Saturday, June 6, 2009

taking His Word for it

..."Over here you have the conservatives, who look at the Bible the same way medieval Catholics looked at the church and pope: infallible, inerrant, absolutely authoritative. Then over here you have the liberals, who see the Bible more or less as a collection of artifacts, reflections of the religious life of the Jewish and early Christian people--inspiring, perhaps even inspired in places, but not authoritative..."

He (Neo) continued "What if the real issue is not the authority of the text down on this line but rather the authority of God, moving mysteriously up here on a higher level, a foot above the ground? What if the issue isn't a book we can misinterpret with amazing creativity but rather the will of God, the intent of God, the desire of God, the wisdom of God--maybe we should say the kingdom of God?"
Brian McLaren, A New Kind of Christian, pp 50-51


There is a subtlety here that I've had a hard time seeing through, but I think I'm starting to understand it now.

I can't remember where, but I've heard or read of some emergent who has said the we conservative have made the Bible into a "paper Pope", which seems to be what McLaren is saying in that first paragraph, when he says conservatives view the Bible as Catholics used to view the Pope.

But that argument refutes nothing. If anything, it's like taking a forgery of an art work and using it to disprove the existence of the real piece of art. Mankind taking the words of a mere man as being as authoritative and infallible as the Word of God only shows mankind's errors, not that the Bible is not to be viewed as infallible, inerrent, and absolutely authoritative.

The subtlety comes in in the next paragraph, where McLaren through his character Neo tries to separate the will of God from the Word of God, or maybe a more accurate way of saying that is he's separating what one thinks is the will of God from what one thinks of the Word of God.

He begins by trying to separate the question of the authority of the Word of God from the question of the authority of God. The problem becomes, though, that once he's done that, how does he intend to know the authority of God in regards to what God's will is? If God is authoritative, then why is the Word He gave us less authoritative? If God's Word isn't authoritative, then how are to know for certain what the will of God is?

One can see how this works out in the ideas of liberals such as Borg and Crossan and Spong--the Bible to them is largely a work of mythical fiction, with little real history buried in the obviously fantasy accounts of miracles and angels and all that stuff. We can know little if anything of the real Jesus from the Bible, and obviously the accounts of his death and resurrection are mostly if not totally made up by sincerely but ignorant followers who wrote them many years after the fact, and perhaps there is Paul who may have seen the early church as a way to make a name for himself or what not. While the Bible is of course respected and revered (in the same way a wife-beating husband may claim to love his wife), there is no compulsion to follow it's obviously barbaric dictates by those who have progressed beyond such things.

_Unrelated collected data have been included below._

Ltac flash_tac := idtac;
  lazymatch goal with
  | |- keeps _ this => apply keeps_gets; exact _
  | |- keeps _ millis_ => apply keeps_gets; exact _
  | |- keeps _ (update _) => apply flash_update; [by intros|intros; right; split; by intros]
  | |- keeps _ (send_ack_ _ _) => apply flash_send
  | |- keeps _ (invoke_active _ (on_data _ _)) =>
    apply flash_invoke_active; intros; by apply flash_data
  | |- keeps _ (invoke_active _ (on_abort _)) =>
    apply flash_invoke_active; intros; by apply flash_abort
  | |- keeps _ (invoke _ _ (on_abort _)) => apply flash_invoke; intros; by apply flash_abort
  | _ => solve [eauto with esp]
  end.

Lemma flash_reset p b : keeps (flash_rel p b) reset_.
Proof. unfold reset_. flash_tac. Qed.
#[local] Hint Resolve flash_reset : esp.

Lemma flash_abort_op p b reason notify : keeps (flash_rel p b) (abort reason notify).
Proof. unfold abort, send_ack_abort_. keeps_go flash_tac. Qed.
#[local] Hint Resolve flash_abort_op : esp.

Lemma flash_file_data p b payload : keeps (flash_rel p b) (handle_file_data payload).
Proof. unfold handle_file_data. keeps_go flash_tac. Qed.

Lemma flash_write_chunk p b n i : keeps (flash_rel p b) (write_chunk_ n i).
Proof. unfold write_chunk_. keeps_go flash_tac. Qed.
#[local] Hint Resolve flash_write_chunk : esp.

Lemma flash_retry_chunks p b n js : keeps (flash_rel p b) (retry_chunks_ n js).
Proof. induction js as [|j js IH]; cbn [retry_chunks_]; keeps_go flash_tac. Qed.
#[local] Hint Resolve flash_retry_chunks : esp.

Lemma flash_write_chunks p b n js : keeps (flash_rel p b) (write_chunks_ n js).
Proof. induction js as [|j js IH]; cbn [write_chunks_]; keeps_go flash_tac. Qed.
#[local] Hint Resolve flash_write_chunks : esp.

Lemma flash_blast p b bc : keeps (flash_rel p b) (handle_blast_complete_ bc).
Proof.
  unfold handle_blast_complete_, write_increment_to_flash_, send_gaps_ack_. keeps_go flash_tac.
Qed.

Lemma flash_abort_packet p b a : keeps (flash_rel p b) (handle_abort_ a).
Proof. unfold handle_abort_. keeps_go flash_tac. Qed.

Lemma flash_announce_packet p b a :
  announced_by p (fa_file_size a) (fa_md5 a) -> keeps (flash_rel p b) (handle_announce_ a).
Proof.
  intros Ha. unfold handle_announce_, accept_announce_, send_ack_accept_, send_ack_reject_.
  keeps_go ltac:(idtac; lazymatch goal with
    | |- keeps _ (invoke _ _ (on_announce _ _ _ _ _ _)) =>
      apply flash_invoke; intros; by apply flash_announce
    | _ => flash_tac end).
Qed.

(** END: the completion phase starts only behind a verified image. *)
Lemma flash_weaken p b s : flash_ok p true s -> flash_ok p b s.
Proof. intros (h & b' & Hheap & Hok & Hb & Hr). exists h, b'. split_and!; try done; auto. Qed.

Lemma flash_booted p b s :
  flash_ok p b s -> restart_pending_ s.1 = true \/ in_complete_phase_ s.1 = true -> flash_ok p true s.
Proof. intros (h & b' & Hheap & Hok & Hb & Hr) Hc. exists h, b'. split_and!; auto. Qed.

Lemma flash_invoke_end p b s :
  flash_ok p b s ->
  wp (invoke_active ESPNOW_FILE_COMPLETE_ABORTED on_end) (fun res s' => flash_ok p b s' /\
    (res = ESPNOW_FILE_COMPLETE_SUCCESS -> flash_ok p true s')) s.
Proof.
  intros (h & b' & Hheap & Hok & Hb & Hr). assert (flash_ok p b s) as Hs by (by exists h, b').
  unfold invoke_active. apply wp_bind, wp_this. destruct (active_handler_ s.1) as [q|]; [|by apply wp_ret].
  apply wp_invoke; [|done]. intros h0 Hh0. rewrite Hheap in Hh0.
  apply lookup_singleton_Some in Hh0 as [<- <-].
  eapply wp_mono; [by apply flash_end|]. intros res [h' w'] [H1 H2]. cbn [fst snd] in *.
  split; [exists h', b'|intros Hres; exists h', true]; cbn; rewrite Hheap, insert_singleton_eq;
    split_and!; auto.
Qed.

Lemma flash_end_packet p b e : keeps (flash_rel p b) (handle_end_ e).
Proof.
  intros s Hs. unfold handle_end_.
  change (wp (handle_end_ e) (fun _ => flash_ok p b) s). unfold handle_end_.
  apply wp_if; intros _; [done|]. apply wp_bind, wp_this, wp_if; intros _; [done|].
  apply wp_bind. apply (wp_keeps (flash_rel p b)); [flash_tac|]. intros [] s1 H1. apply H1 in Hs. apply wp_bind. eapply wp_mono; [by apply flash_invoke_end|].
  intros res s2 [H2 H3]. apply wp_bind, wp_this, wp_if; intros C.
  - zprop. apply H3 in H as H4. apply (wp_keeps (flash_rel p true)).
    + keeps_go ltac:(idtac; lazymatch goal with
        | |- keeps _ (update _) => apply flash_update; [by intros|by left]
        | _ => flash_tac end).
    + intros _ s3 H5. by apply flash_weaken, H5.
  - apply (wp_keeps (flash_rel p b)); [unfold send_ack_complete_; keeps_go flash_tac|].
    intros _ s3 H5. by apply H5.
Qed.

(** The end of the completion phase schedules the restart. *)
Lemma flash_complete_phase p : keeps (flash_rel p true) complete_phase_.
Proof.
  unfold complete_phase_, schedule_restart_, send_ack_complete_.
  keeps_go ltac:(idtac; lazymatch goal with
    | |- keeps _ (update _) => apply flash_update; [by intros|by left]
    | _ => flash_tac end).
Qed.

Lemma flash_restart_if_due p b : keeps (flash_rel p b) perform_restart_if_due_.
Proof.
  intros [r [log w]] Hs. unfold perform_restart_if_due_, mbind, M_bind, this, gets. cbn [fst snd].
  destruct (restart_pending_ r) eqn:Er; cbn [negb]; [|done]. unfold millis_, gets. cbn [fst snd].
  case_match; [done|]. apply (flash_booted p b) in Hs as (h & b' & Hheap & (Ho & Hi & Hl) & Hb & Hr);
    [|by left]. rewrite (Hb eq_refl) in Hl. exists h, true. cbn. split_and!; try done.
  split; [done|]. split; [by apply (in_step_other h EvRestart)|by apply log_ok_restart].
Qed.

And so, the Word of God is merely...there. If anything, they seem to take far more time trying to explain it way than anything else. And in the end, one can see that their ethics and morality and almost completely contrary to anything in the Bible.

That is the door McLaren opens with this idea, back in 2001. And does anyone care to deny that emergents have walked through that door, and are becoming more like the liberals referenced above?

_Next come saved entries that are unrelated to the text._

(* ===== verification/OtaManagerInv.v ===== *)
(** * OtaManagerInv: invariant and behaviour of the bridge's OTA manager

    The invariant of [ESPNowOTAManager], its preservation by every entry point
    and the step relation; timeouts, retry limits, backoff; and the two
    functions on which both ends of a transfer must agree: the geometry and the
    gap set. *)
From S2P Require Import Prelude Wire IncrementBuffer FileReceiver FileReceiverInv FileContent OtaManager.
Import ESPNowOTAManager.

Section primitives.
Context {W : Type} `{!OtaTransport W}.
Abbreviation St := (Manager * W)%type.

Lemma wp_mthis (Q : Manager -> St -> Prop) (s : St) : Q s.1 s -> wp this Q s.
Proof. done. Qed.
Lemma wp_mupdate f (Q : unit -> St -> Prop) (s : St) : Q tt (f s.1, s.2) -> wp (update f) Q s.
Proof. done. Qed.
Lemma wp_mupdate_tracker f (Q : unit -> St -> Prop) (s : St) :
  Q tt (s.1 <| tracker_ ::= f |>, s.2) -> wp (update_tracker f) Q s.
Proof. done. Qed.
Lemma wp_mmillis (Q : Z -> St -> Prop) (s : St) : Q (transport_millis s.2) s -> wp millis_ Q s.
Proof. done. Qed.
Lemma wp_send_frame type payload (Q : esp_err_t * Z -> St -> Prop) (s : St) :
  (forall err tx w', Q (err, tx) (s.1, w')) -> wp (send_frame type payload) Q s.
Proof.
  intros HQ. unfold wp, send_frame. destruct (send_frame_fn _ _ _ _) as [[err tx] w']. apply HQ.
Qed.
End primitives.

Ltac wp_mgr_step :=
  lazymatch goal with
  | |- wp this _ _ => apply wp_mthis
  | |- wp (update _) _ _ => apply wp_mupdate
  | |- wp (update_tracker _) _ _ => apply wp_mupdate_tracker
  | |- wp request_increment_chunks_ _ _ => apply wp_mupdate_tracker
  | |- wp millis_ _ _ => apply wp_mmillis
  | |- wp (send_frame _ _) _ _ => apply wp_send_frame; intros ? ? ?
  | |- wp clear_no_mem_backoff_ _ _ => apply wp_mupdate
  | |- wp mark_no_mem_backoff_ _ _ => unfold mark_no_mem_backoff_
  | |- wp decay_no_mem_backoff_ _ _ => unfold decay_no_mem_backoff_
  | |- wp target_reachable_ _ _ => apply wp_gets
  | |- wp (malformed _ _) _ _ => unfold malformed
  | _ => wp_step
  end.
(** Run the manager symbolically up to failures. *)
Ltac wp_mgr := repeat (wp_mgr_step; cbv beta; cbn [fst snd]).

Section manager.
Context {W : Type} `{!OtaTransport W}.
Abbreviation St := (Manager * W)%type.
Implicit Types (m : Manager) (t : IncrementTracker).

(** ** The invariant *)
Definition idle_ok m : Prop :=
  state_ m = IDLE /\ tracker_ m = tracker_reset /\ pending_chunks_ m = [] /\ public_busy_ m = false.

(** A queued chunk has the length the geometry gives it. *)
Definition chunk_ok m (c : Z * bytes) : Prop :=
  Z.of_nat (length c.2) = expected_chunk_len_ m c.1 /\ 0 < expected_chunk_len_ m c.1.

Record busy_ok m : Prop := {
  b_public : public_busy_ m = true;
  b_file : 0 < file_size_ m <= 1073741824;
  b_negotiated : 0 < negotiated_chunk_size_ m <= requested_chunk_size_ m;
  b_requested : 64 <= requested_chunk_size_ m < 65536;
  b_limit : 4 + requested_chunk_size_ m <= max_encrypted_plaintext_ m;
  b_attempts : 0 <= control_attempt_count_ m <= ESPNOW_FILE_MAX_RETRIES;
  b_round : 0 <= retransmit_round (tracker_ m) <= ESPNOW_MAX_RETRANSMIT_ROUNDS;
  b_retries : 0 <= blast_complete_retries (tracker_ m) <= ESPNOW_MAX_BLAST_COMPLETE_RETRIES;
  b_history : (length (blast_complete_tx_history (tracker_ m)) <= 8)%nat;
  b_progress : 0 <= progress_pct_ m <= 99 /\ public_progress_pct_ m = progress_pct_ m;
  b_pending : Forall (chunk_ok m) (pending_chunks_ m)
}.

This attempt to artificially separate the authority of the Word of God from the authority of God is not good, and in the end doesn't make sense. Imagine, for example, a king issuing a decree. The words of the king in the decree have authority, because the king has authority. It would not do to say that while the king yes has authority, the words of the king are really not so authoritative.

And if that could be said of merely human king, how much more for the One who is King of all Kings? To say that He has authority, but to say that His Word does not, is a tricky bit of sophistry that will not work, but will only undermine the idea of God's authority.